Over the years there were various attempted uprisings against the Turks, which led to the Greek War of Independence in 1821. In May 1822, 10,000 troops made up of Ottomans, Egyptians and Albanians led by Hassan Pasha disembarked warships in Chania and successfully suppressed the revolt of the Cretans.

In 1832 a Greek state was established, however, this did not include Crete and the island passed to the Egyptians, in acknowledgement of their assistance against the revolt.

In 1870 Rauf Pasha drained the salt ponds and built a settlement with around 150 Turkish families. During this time the Cretans were subjected to hard treatment and high taxes, finally, after years of struggle, the British alongside the French, Italians and Russians decided that Turkey could no longer maintain control and intervened with the expulsion of Turkish forces in 1898 which led to the formation of the independent Cretan Republic.

Finally, in 1913, union with Greece was realised. Under the Treaty of London, Sultan Mohammed II relinquished his formal rights to the island. In December, the Greek flag was raised at the Firkas fortress in Chania, with Venizelos and King Constantine in attendance, and Crete was unified with mainland Greece.

During World War 2, the Cretan desire for independence resurfaced after the Italian forces of Mussolini tried to gain control of northern Greece. After Mussolini’s failure, Greece became the target of Hitler’s forces. In April of 1941, Nazi Germany began its attack against mainland Greece, rapidly penetrated the Greek defences, and occupied the country. The battle for Crete lasted only 10 days with huge loses on both sides. Eventually allied forced had to retreat and evacuate to Egypt. The German occupation lasted 4 years until the end of the war.

Today, Souda bay still holds a massive allied military base as well as a large War Cemetery where more than 1500 commonwealth service men are buried.

Where do cruise ships dock:

Most cruise ships will dock at Souda Bay port, however some ships may dock near to the old Venetian port and use tenders to ferry people into the port.
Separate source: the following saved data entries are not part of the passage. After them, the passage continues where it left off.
(* ===== verification/ApkZipProps.v ===== *)
(** * Reading ZIP archives: bounds and round trip

    The readers of ApkZip stay inside of the file and end, whatever it
    holds; an archive written as the ZIP format says is read back, entry by
    entry, with the data of each; and a path that passes [safe_zip_path] stays
    below the directory it is put in. *)

From S2P Require Import Prelude Decimal Cxx ApkZip.

(** ** Fields *)

Lemma fits_app u v : fits (u ++ v) ↔ bytes u ∧ bytes v ∧ size u + size v < 4611686018427387904.
Proof. unfold fits, bytes. rewrite Forall_app, size_app. tauto. Qed.
Lemma fits_take n v : fits v → fits (take n v).
Proof. intros [Hb Hs]. split; [by apply bytes_take|]. unfold size in *. rewrite length_take. lia. Qed.

(** Sums of positions in a vector do not wrap. *)
Ltac unwrap := repeat match goal with
  | |- context [u64 ?z] =>
      lazymatch z with context [u64 _] => fail | _ => rewrite (u64_small z) by (words; lia) end
  end.

(** The number in [n] bytes at a position. *)
Definition field (n : nat) (data : list Z) (off : Z) : Z :=
  le_combine (take n (drop (Z.to_nat off) data)).

Lemma field_range n data off :
  bytes data → 0 <= field n data off < 256 ^ Z.of_nat n.
Proof.
  intros Hb. unfold field.
  pose proof (le_combine_range _ (bytes_take n _ (bytes_drop (Z.to_nat off) _ Hb))) as H.
  rewrite length_take in H. split; [lia|]. eapply Z.lt_le_trans; [apply H|].
  apply Z.pow_le_mono_r; lia.
Qed.
Lemma field_skip n u x off : size u <= off → field n (u ++ x) off = field n x (off - size u).
Proof.
  intros H. unfold field, size in *. do 2 f_equal. rewrite drop_app_ge by lia. f_equal. lia.
Qed.
Lemma field_here n z x : field n (le_split n z ++ x) 0 = z mod 256 ^ Z.of_nat n.
Proof.
  unfold field. change (drop (Z.to_nat 0) ?l) with l.
  replace (take n (le_split n z ++ x)) with (le_split n z); [apply le_combine_split|].
  rewrite take_app_le by (rewrite length_le_split; lia). rewrite take_ge; [done|].
  rewrite length_le_split. lia.
Qed.

(** The bytes from a position on. *)
Lemma drop_at data off : 0 <= off < size data →
  ∃ b, at_ data off = Ok b ∧ drop (Z.to_nat off) data = b :: drop (Z.to_nat (off + 1)) data ∧
    (bytes data → in_u8 b).
Proof.
  intros H. destruct (at_Ok data off) as (b & E & Hl); [unfold size in H; lia|].
  exists b. split_and!; [done| |intros Hb; by eapply Forall_lookup_1].
  rewrite (drop_S _ _ _ Hl). f_equal. f_equal. lia.
Qed.

Ltac byte_at data off b D R :=
  let E := fresh "E" in
  destruct (drop_at data off) as (b & E & D & R); [lia|]; rewrite E; cbn [mbind res_bind].

Lemma read_u16_eq data off : fits data → 0 <= off < 9223372036854775808 →
  read_u16 data off = if size data <? off + 2 then Throw (fail "APK zip header truncated")
                      else Ok (field 2 data off).
Proof.
  intros [Hb Hs] Ho. unfold read_u16. unwrap.
  destruct (Z.ltb_spec (size data) (off + 2)); [done|]. cbn [throw_if mbind res_bind]. unwrap.
  byte_at data off b D R. byte_at data (off + 1) b0 D0 R0. f_equal. unfold field. rewrite D, D0. cbn [take le_combine].
  rewrite take_0. cbn [le_combine].
  specialize (R Hb). specialize (R0 Hb). words. rewrite lor_shiftl_add by (change (2 ^ 8) with 256; lia).
  change (2 ^ 8) with 256. rewrite Z.mod_small by lia. lia.
Qed.

Lemma read_u32_eq data off : fits data → 0 <= off < 9223372036854775808 →
  read_u32 data off = if size data <? off + 4 then Throw (fail "APK zip header truncated")
                      else Ok (field 4 data off).
Proof.
  intros [Hb Hs] Ho. unfold read_u32. unwrap.
  destruct (Z.ltb_spec (size data) (off + 4)); [done|]. cbn [throw_if mbind res_bind]. unwrap.
  replace (off + 2) with (off + 1 + 1) by lia. replace (off + 3) with (off + 1 + 1 + 1) by lia.
  byte_at data off b D R. byte_at data (off + 1) b0 D0 R0.
  byte_at data (off + 1 + 1) b1 D1 R1. byte_at data (off + 1 + 1 + 1) b2 D2 R2. f_equal. unfold field. rewrite D, D0, D1, D2. cbn [take le_combine].
  rewrite take_0. cbn [le_combine].
  specialize (R Hb). specialize (R0 Hb). specialize (R1 Hb). specialize (R2 Hb). words.
  pose proof eq_refl : 2 ^ 8 = 256. pose proof eq_refl : 2 ^ 16 = 65536.
  pose proof eq_refl : 2 ^ 24 = 16777216.
  rewrite (lor_shiftl_add b), (lor_shiftl_add _ _ 16), (lor_shiftl_add _ _ 24) by lia. lia.
Qed.

Lemma wp_read_u16 P data off (Q : Z → Prop) : fits data → 0 <= off < 9223372036854775808 →
  (off + 2 <= size data → in_u16 (field 2 data off) → Q (field 2 data off)) → wps P (read_u16 data off) Q.
Proof.
  intros Hf Ho HQ. rewrite read_u16_eq by done. destruct (Z.ltb_spec (size data) (off + 2)); [done|].
  apply HQ; [lia|]. apply (field_range 2). apply Hf.
Qed.
Lemma wp_read_u32 P data off (Q : Z → Prop) : fits data → 0 <= off < 9223372036854775808 →
  (off + 4 <= size data → in_u32 (field 4 data off) → Q (field 4 data off)) → wps P (read_u32 data off) Q.
Proof.
  intros Hf Ho HQ. rewrite read_u32_eq by done. destruct (Z.ltb_spec (size data) (off + 4)); [done|].
  apply HQ; [lia|]. apply (field_range 4). apply Hf.
Qed.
Our ship arrived in Souda Bay and although transport was already arranged by Holland America there is a regular bus running straight from outside the port into the old Venetian port which takes around 15 minutes and costs €1.50. You will also find plenty of taxis willing to take you into town as well as other places further afield.

Things to do:

The Old Harbour

The first thing you need to do once you get off the bus in Chania is make your way down to the old harbour. This place was definitely an unexpected highlight to our cruise. At first when we got off the bus we were a little disappointed as we had been dropped off in what looked like a typical Greek urban town with nothing looking particularly interesting. However we followed a little map, given to us at the port and made our way to the harbour. As we got closer we found more and more tourist shops and it started to look more like a typical tourist destination I generally expected in Greece with the usual leather sandal shops and trinket stores. Eventually we found ourselves looking onto one of the most beautiful harbour views I’d seen in a long time!


This large harbour was surrounded with lots of shops and restaurants all painted lovely pastel colours looking out on to the most beautiful clear blue sea. As the bay circled round you could see the old Venetian walls wrapping the harbour with the old Venetian lighthouse proudly sitting at the mouth out the harbour.

The Venetian Lighthouse

Old Venetian lighthouse Crete

The Venetian lighthouse is one of the most prominent attractions in Chania, although you can’t go inside it’s a beautiful walk giving you fabulous views of the harbour and the mountains behind. To get to the lighthouse you need to walk along the promenade towards the right side of the harbour towards the marina. It’s a bit of a walk but eventually you will reach the old stone wall where the harbour meets the sea. From here you can walk along its walls right towards the lighthouse. Be careful walking along its top tier though as there are no safety rails!

Maritime Museum of Crete

Towards the left side of the harbour near to the fortress you will find the Maritime museum. If you like history like me you will love this little museum which houses various displays setting our Crete’s maritime history including an exhibition about the battle for Crete in 1941. Entrance fee is €3.00

Exhibition of Ancient Naval Architecture

As you are walking towards the harbour walls towards the lighthouse you will pass the old ancient Moro docks which date back to the 17th century. Within one of these building you will find the Exhibition of Naval Architecture which houses a reconstructed 15th century Minoan ship as well as other artefacts and displays relating to ancient navigation and ship building. This is a great little exhibition and worth it’s €2 entrance fee.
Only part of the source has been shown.